ARTIST Adéọlá Dewis and photographer Catriona Abuneke have unveiled the first commission for the new Billboard Gallery, opening at Llantarnam Grange in Cwmbran tomorrow, Saturday, August 13.

The new gallery will showcase new work by Welsh/Wales-based artists. Each year it will commission and install a new image, sharing the different perspectives, materials and ideas from a range of artists and makers.

By bringing work outside the gallery walls they hope to celebrate and inspire creativity in the wider community.

Artist Adéọlá Dewis was selected as the first commission through an open call in autumn 2021.

This project has been funded by the Arts Council of Wales Cultural Recovery Fund.

South Wales Argus: First commission for the Billboard Gallery at Llantarnam Grange is by Artist Adé?lá Dewis and photographer Catriona Abuneke

Dancing Outside Opens the Road is the new work created by artist Adéọlá Dewis and photographer Catriona Abuneke.

Inspired by Cwmbran’s history of farming and its connections to the tin industry, the piece draws parallels to elements of the Yoruba deity Ogun, the West African god of iron, metal and metal work.

Adéọlá Dewis said: “I felt this juxtaposition helped to link my specific aesthetic with the integrity of this beautiful Welsh town. I brought to this work my passion for honouring women and for allowing opportunity to celebrate them through transformation.”

Artist Naz Syed, of Creative Lives, worked closely with Adéọlá and Catriona to make connections in the local community.

Four women were invited to take part in the photoshoot - Tabassum Ali, Rahila Hamid, Pytsje, and Buhe Ncube.

South Wales Argus: First commission for the Billboard Gallery at Llantarnam Grange is by Artist Adé?lá Dewis and photographer Catriona Abuneke

Dancing Outside Opens the Road will be on display until July 2023.

Adéọlá is a Cardiff-based artist who describes herself as a diaspora artist. Her practice involves drawing, painting, performance, research and writing; and explores themes around ritual, identity, belonging, diaspora, mas(querade), emancipation, celebration, empowerment, masking, movement and transformation.

Catriona Abuneke is a photographer, video artist and teacher. Originally from Scotland, she trained at Leith School of Art, followed by Edinburgh College of Art. Catriona is a qualified Art and Design teacher, has worked as a graphic designer, illustrator and photographer, and was awarded the Gold Echo Award from the IDMA.

Catriona works in collaboration with other creatives and organisations whilst continuing her personal practice in photo and video.

Louise Jones-Williams, director of Llantarnam Grange, said: “Llantarnam Grange opened in 1966 and has remained at the heart of the artistic and social community in Torfaen for more than 50 years.

South Wales Argus: First commission for the Billboard Gallery at Llantarnam Grange is by Artist Adé?lá Dewis and photographer Catriona Abuneke

"As a venue we play a vital role in our community, bringing people together physically and digitally, supporting artists, improving people’s health and well-being, providing opportunities for talented young people and encouraging creativity for all.

"The pandemic changed how we thought about presenting artists’ work and we decided we wanted to find new and exciting ways to engage with our local community.

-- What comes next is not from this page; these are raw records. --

(** * The Sonarr/Radarr refiner of subliminal_patch (refiners/drone.py)

    A shallow embedding of the module: Python values and the handful of
    built-in operations the module applies to them, the logging and HTTP
    effects as an explicit world, the two API clients, the dispatcher and
    [refine], followed by the properties of the module. *)

From Stdlib Require Import ZArith NArith String Ascii List Bool Lia DecimalString.
From stdpp Require Import base option gmap strings list fin_maps.

Set Warnings "-register-all,-clear-no-such-hyp".

Local Open Scope string_scope.
Local Open Scope Z_scope.

(** ** Python values *)

(** The values that travel through the module: what the JSON decoder
    returns, what the attributes of a video hold and what guessit reports.
    A dict keeps its items as a list, read from the front. *)
Inductive value : Type :=
| VNone
| VBool (b : bool)
| VInt (z : Z)
| VStr (s : string)
| VList (l : list value)
| VDict (d : list (string * value)).

(** The exceptions the module can raise or let through. *)
Inductive exn : Type :=
| KeyError (key : string)
| TypeError
| AttributeError (attr : string)
| NotImplementedError (media_type : string)
| RequestException.

Inductive result (A : Type) : Type :=
| Ok (a : A)
| Raise (e : exn).
Arguments Ok {A} a.
Arguments Raise {A} e.

(** [bool(x)], the test behind [if x], [not x] and [x and y]. *)
Definition truthy (v : value) : bool :=
  match v with
  | VNone => false
  | VBool b => b
  | VInt z => negb (z =? 0)
  | VStr s => negb (String.eqb s "")
  | VList l => match l with [] => false | _ => true end
  | VDict d => match d with [] => false | _ => true end
  end.

(** Lookup of a key among the items of a dict. *)
Fixpoint items_get {A : Type} (k : string) (d : list (string * A)) : option A :=
  match d with
  | [] => None
  | (k', v) :: d' => if String.eqb k k' then Some v else items_get k d'
  end.

Definition items_has {A : Type} (k : string) (d : list (string * A)) : bool :=
  match items_get k d with Some _ => true | None => false end.

(** [d[k] = v] on the items of a dict: the item is replaced in place, or
    added at the end. *)
Fixpoint items_set {A : Type} (k : string) (v : A) (d : list (string * A))
  : list (string * A) :=
  match d with
  | [] => [(k, v)]
  | (k', v') :: d' =>
      if String.eqb k k' then (k, v) :: d' else (k', v') :: items_set k v d'
  end.

Definition bool_int (b : bool) : Z := if b then 1 else 0.

(** [a == b]. Booleans compare as the integers 0 and 1, lists item by
    item, dicts by their keys and the values under them. *)
Fixpoint py_eq (a b : value) {struct a} : bool :=
  match a, b with
  | VNone, VNone => true
  | VBool x, VBool y => Bool.eqb x y
  | VBool x, VInt y => bool_int x =? y
  | VInt x, VBool y => x =? bool_int y
  | VInt x, VInt y => x =? y
  | VStr x, VStr y => String.eqb x y
  | VList x, VList y =>
      (fix all2 (x y : list value) {struct x} : bool :=
         match x, y with
         | [], [] => true
         | u :: x', w :: y' => py_eq u w && all2 x' y'
         | _, _ => false
         end) x y
  | VDict x, VDict y =>
      (fix sub (x : list (string * value)) : bool :=
         match x with
         | [] => true
         | (k, u) :: x' =>
             match items_get k y with
             | Some w => py_eq u w
             | None => false
             end && sub x'
         end) x
      && forallb (fun kv => items_has (fst kv) x) y
  | _, _ => false
  end.

(** [x is None]. *)
Definition is_None (v : value) : bool :=
  match v with VNone => true | _ => false end.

"We wanted to broaden the public’s access to culture by commissioning and installing artwork on the outside of our building for everyone in Cwmbran to enjoy, communicating that visual art has a home in Cwmbran, with Llantarnam Grange at the centre.

"We are thrilled to share the piece created by Adéọlá Dewis for our first Billboard Gallery commission which both celebrates local history and embraces the diversity of communities in this area.

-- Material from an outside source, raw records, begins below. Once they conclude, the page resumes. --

(** [run_module(module, arg_def)] from the parsed arguments on. *)
Definition run_module (a : mount_args) (e : env) : run result :=
  made <- persistent_prologue a e ;;
  (if fs_exists e then ret tt
   else fail_json ("Mount source (" ++ src a ++ ") doesn't exist")) ;;;
  comment1 <- check_mount_point a e "starting" ;;
  emit (RunCommand "df") ;;;
  (if negb (df_rc e =? 0)
   then fail_json "Checking filesystem list failed with error"
   else ret tt) ;;;
  let mounted := currently_mounted a (df_stdout e) in
  text <- match parmtext (dtstr e) a with
          | Some t => ret t
          | None => stop NotModelled
          end ;;
  um <- unmount_step a e comment1 mounted ;;
  let '(changed1, comment2, mounted1) := um in
  mo <- mount_step a e changed1 comment2 mounted1 ;;
  let '(changed2, comment3) := mo in
  comment4 <- persistent_step a e text comment3 ;;
  ret (mk_result made changed2 comment4 (fullcmd a) 0 None None).

(** ** zos_find: the ZOAU command lines *)

(** [for pattern in ...: cmd += " '{0}'".format(pattern)]. *)
Definition add_patterns (cmd : string) (patterns : list string) : string :=
  fold_left (fun c pattern => (c ++ " '" ++ pattern ++ "'")%string)
            patterns cmd.

Definition flag (on : bool) (text : string) : string :=
  if on then text else EmptyString.

(** The command that [_dgrep_wrapper] runs. *)
Definition dgrep_cmd (data_set_pattern : list string) (content : option string)
  (ignore_case line_num verbose : bool) (context : option nat) : string :=
  add_patterns
    ("dgrep" ++ flag ignore_case " -i" ++ flag line_num " -n"
     ++ flag verbose " -v"
     ++ match context with
        | Some (S n) => " -C" ++ Py.str_of_nat (S n)
        | _ => EmptyString
        end
     ++ match content with
        | Some c => if (0 <? String.length c)%nat then " '" ++ c ++ "'"
                    else EmptyString
        | None => EmptyString
        end)%string
    data_set_pattern.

"We aim to bring the transformative power of the arts to as wide an audience as possible and this project aims to remove the barriers which may be experienced by community members who have yet to visit us, making art accessible to everyone before they even enter the building. We hope to continue this type of work which aims to energise public spaces, inspiring and connecting people.”

Naz Syed, Creative Lives, said: “It is really special to be a part of the first billboard project, from being part of the artist selection, to connecting the community and sharing their stories.

"To be bringing such diverse artwork to the Grange and exhibiting work in the urban landscape for more people to experience it and showcase diverse artists and art really matters. I can't wait to see Adéọlá 's artwork unveiled and see the people who were part of its faces when they see themselves celebrated and in the spotlight. They each brought compassion, community spirit and a warm energy, with such rich stories of heritage and belonging.”

Tabassum Ali, one of the people featured in the billboard, said: “I have felt privileged and quite honoured to be involved. Because I feel I am just the same as everyone else. To be part of someone else's vision it’s quite special. Doing new things for me opens up my mind. I need those challenges outside of work and family.”